A theoretical study on the sucrose gap technique as applied to multicellular muscle preparations. III. Methodical errors in the determination of inward currents.

The analysis of errors associated with saline-sucrose interdiffusion in sucrose gap experiments on multicellular muscle preparations described in two previous papers (Lammel, E., 1981, Biophys. J., 36:533-553, 555-573) is extended to the determination of current-voltage relations that contain an activated inward current component. The membrane current-voltage (i(t)-V(m)) relation used in the computations was N-shaped and consisted of two components, an outward (background) current (i(bg)) with properties of anomalous (inward-going) membrane rectification, and an inward current (i(s)) resembling the slow inward current of cardiac muscle. Reconstruction of current-voltage relations, which simulate those determined experimentally, indicates that in the potential range in which the total membrane current (i(t)) is outward, i(t) is measured too high, whereas it is measured too low in the range of net inward current. Reversal potentials of the inward and outward components are both shifted to more negative values, that of the inward current being more affected.

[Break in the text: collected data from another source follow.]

Lemma demo_syscall_returns_witness :
  ∃ g' c' r, @run_demo_syscall true radix radix_mapper true 14 0x23 0x1b 0x100 (λ _ _, 77)
      (Some (mkRadix ∅ ∅, demo_phys)) demo_call 0 = Ret (g', c', r, Some 1249) ∧
    rbp c' = 1 ∧ rsp c' = 0x9008.
Proof.
  destruct (@demo_syscall_returns true radix radix_mapper radix_laws true
    (Some (mkRadix ∅ ∅, demo_phys)) 0x23 0x1b 0x100 (λ _ _, 77) demo_call 0)
    as (g' & c' & r & o & Hrun & _ & Ho);
    [|split; (split; [discriminate|reflexivity])|split; [discriminate|reflexivity]..
     |split; discriminate|left; discriminate|right; discriminate|right; discriminate|].
  { intros m phys Heq. injection Heq as _ <-. exact demo_phys_wf. }
  assert (match @run_demo_syscall true radix radix_mapper true 14 0x23 0x1b 0x100 (λ _ _, 77)
      (Some (mkRadix ∅ ∅, demo_phys)) demo_call 0 with
          | Ret (_, _, _, Some _) => true
          | _ => false
          end = true) as Hsome by (vm_compute; reflexivity).
  rewrite Hrun in Hsome. destruct o as [v|]; [|discriminate Hsome].
  destruct Ho as [(Hn & _)|(Hv & _ & Hbp & _ & _ & _ & _ & _ & Hsp & _)]; [discriminate Hn|].
  rewrite Hv in Hrun. exists g', c', r. split; [exact Hrun|]. split; [exact Hbp|exact Hsp].
Defined.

Simulation of the experimental approach to evaluate i(s) as the difference between i(t) and i(bg) shows that errors that produce values too high for i(bg) are partly compensated by errors that lead to values of the net inward component that are too low. The basic features of the distorting effects analyzed are independent of different assumptions made on the selectivity of the slow inward current channels. They are related to currents emerging from the sucrose compartment (local circuit as well as externally applied currents).